The main language of the Tabasaran people is the Tabasaran language (табасаран чIал‎, tabasaran ҫ̇al), which belongs to the Lezgic branch of Northeast Caucasian language family. It is closely related to neighbouring Lezgian and Aghul languages. UNESCO classifies Tabasaran language as "vulnerable". According to 2002 Russian census 97% of the Tabasaran can speak their ancestral language and a further 87% of them know Russian.

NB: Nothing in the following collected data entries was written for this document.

Lemma match_damage_keeps line st :
  active_admin_cam_users (final_state (match_damage line st)) = active_admin_cam_users st /\
  admincam_log (final_state (match_damage line st)) = admincam_log st /\
  seen_tks (final_state (match_damage line st)) = seen_tks st.
Proof. rewrite match_damage_eq. destruct (search damage_rx line); simpl; auto. Qed.

Lemma after_wrap_keeps id st :
  active_admin_cam_users (after_wrap id st) = active_admin_cam_users st /\
  admincam_log (after_wrap id st) = admincam_log st.
Proof. unfold after_wrap. destruct (_ <? _)%Z; simpl; auto. Qed.

Lemma match_teamkill_keeps line st :
  active_admin_cam_users (final_state (match_teamkill line st)) = active_admin_cam_users st /\
  admincam_log (final_state (match_teamkill line st)) = admincam_log st /\
  recent_damages (final_state (match_teamkill line st)) = recent_damages st.
Proof.
  rewrite match_teamkill_eq. destruct (search teamkill_rx line) as [caps|]; [|simpl; auto].
  cbn zeta. pose proof (after_wrap_keeps (grp "log_id" caps) st) as [Ha Hl].
  pose proof (after_wrap_recent (grp "log_id" caps) st) as Hr.
  destruct (decide _); [simpl; auto|].
  destruct (find_damage _ _); [destruct (strptime _)|]; simpl; auto.
Qed.

Lemma last_change_snoc u log e :
  last_change u (log ++ [e])%list =
  if String.eqb (ae_user e) u then Some (ae_change e) else last_change u log.
Proof. unfold last_change. rewrite fold_left_app. reflexivity. Qed.

Lemma cam_inv_enter st u t :
  cam_inv st ->
  cam_inv (set_admincam_log
             (admincam_log st ++ [{| ae_time := t; ae_change := ENTER; ae_user := u |}])%list
             (set_active ({[u]} ∪ active_admin_cam_users st) st)).
Proof.
  intros I v. specialize (I v).
  cbn [active_admin_cam_users admincam_log set_admincam_log set_active].
  rewrite last_change_snoc. cbn [ae_user ae_change].
  destruct (String.eqb_spec u v) as [->|Hne].
  - split; [reflexivity|]. intros _. set_solver.
  - destruct I as [I1 I2]. split; intros H.
    + apply I1. set_solver.
    + apply I2 in H. set_solver.
Qed.

Lemma cam_inv_leave st u t :
  cam_inv st ->
  cam_inv (set_admincam_log
             (admincam_log st ++ [{| ae_time := t; ae_change := LEAVE; ae_user := u |}])%list
             (set_active (active_admin_cam_users st ∖ {[u]}) st)).
Proof.
  intros I v. specialize (I v).
  cbn [active_admin_cam_users admincam_log set_admincam_log set_active].
  rewrite last_change_snoc. cbn [ae_user ae_change].
  destruct (String.eqb_spec u v) as [->|Hne].
  - split; [set_solver|]. intros H. inversion H.
  - destruct I as [I1 I2]. split; intros H.
    + apply I1. set_solver.
    + apply I2 in H. set_solver.
Qed.

Lemma match_admincam_inv line st b st' :
  cam_inv st -> match_admincam line st = Ret b st' -> cam_inv st'.
Proof.
  intros I. rewrite match_admincam_eq.
  destruct (search possess_rx line) as [caps|].
  - rewrite log_admincam_eq. simpl.
    destruct (strptime _) as [t|]; [|intros H; inversion H].
    destruct (admincam_log_writable st); intros H; inversion H; subst.
    apply cam_inv_enter. exact I.
  - destruct (search unpossess_rx line) as [caps|]; [|intros H; inversion H; subst; exact I].
    destruct (decide _); [intros H; inversion H; subst; exact I|].
    rewrite log_admincam_eq. simpl.
    destruct (strptime _) as [t|]; [|intros H; inversion H].
    destruct (admincam_log_writable st); intros H; inversion H; subst.
    apply cam_inv_leave. exact I.
Qed.

Lemma cam_inv_proper st st' :
  active_admin_cam_users st' = active_admin_cam_users st ->
  admincam_log st' = admincam_log st -> cam_inv st -> cam_inv st'.
Proof. intros Ha Hl I u. rewrite Ha, Hl. apply I. Qed.

Lemma parse_line_inv line st r st' :
  cam_inv st -> parse_line line st = Ret r st' -> cam_inv st'.
Proof.
  intros I. rewrite parse_line_eq.
  destruct (match_admincam line st) as [b st1|e st1] eqn:Ea; [|intros H; inversion H].
  pose proof (match_admincam_inv line st b st1 I Ea) as I1.
  destruct b; [intros H; inversion H; subst; exact I1|].
  pose proof (match_damage_keeps line st1) as (Hda & Hdl & _).
  destruct (match_damage line st1) as [b2 st2|e st2] eqn:Ed; [|intros H; inversion H].
  simpl in Hda, Hdl.
  assert (I2 : cam_inv st2) by exact (cam_inv_proper st1 st2 Hda Hdl I1).
  destruct b2; [intros H; inversion H; subst; exact I2|].
  intros H. pose proof (match_teamkill_keeps line st2) as (Hta & Htl & _).
  rewrite H in Hta, Htl. simpl in Hta, Htl.
  exact (cam_inv_proper st2 st' Hta Htl I2).
Qed.

Lemma run_inv st lines st' : cam_inv st -> run st lines st' -> cam_inv st'.
Proof.
  intros I Hr. induction Hr as [st|st line r st1 lines st2 Hp _ IH]; [exact I|].
  apply IH. exact (parse_line_inv line st r st1 I Hp).
Qed.

Lemma log_admincam_raise caps change st e st' :
  log_admincam caps change st = Raise e st' -> st' = st.
Proof.
  rewrite log_admincam_eq. destruct (strptime _); [destruct (admincam_log_writable _)|];
    intros H; inversion H; reflexivity.
Qed.

Lemma int_zeros n b : int (Samples.zeros n ++ b) = int b.
Proof. induction n as [|n IH]; [reflexivity|]. exact IH. Qed.

Lemma zeros_app_neq n b : (0 < n)%nat -> (Samples.zeros n ++ b)%string <> b.
Proof.
  intros Hn E. apply (f_equal String.length) in E.
  assert (Hl : forall m, String.length (Samples.zeros m ++ b) = m + String.length b)
    by (induction m as [|m IH]; simpl; [reflexivity|rewrite IH; reflexivity]).
  rewrite Hl in E. lia.
Qed.

End Facts.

Under Soviet control Tabasaran has become one of the official languages of Dagestan.

=== Religion ===
The vast majority of Tabasarans profess Sunni Islam and belong to the Shafi'i school. Some elements originated from pre-Islamic Tabasaran beliefs, such as deity names and annual spring celebration known as Elbetsan (parallel to Iranic Nowruz and Lezgian Yaran-Suvar) have been preserved in the contemporary Tabasaran society.

== Economy ==
Tabasaran traditional economy has been based on agriculture and animal husbandry, as the regions inhabited by the group have a mild and warm climate with abundant water sources. Agriculturally grain farming, orchards and viticulture is common among the people. Carpet weaving, leatherworking, woolen clothes, woodworking and beekeeping form the domestic industries.

== Notable people ==

- Russian pole vaulter Yelena Isinbayeva and Kamal Khan-Magomedov, the 2015 European Games champion in men's Judo -66 kg, are both half-Tabasaran.
- Rustam Muradov, Colonel General in the Russian Armed Forces.
- Zumrud Khanmagomedova, the first Tabasaran woman who received a higher education and the first Tabasaran poetess.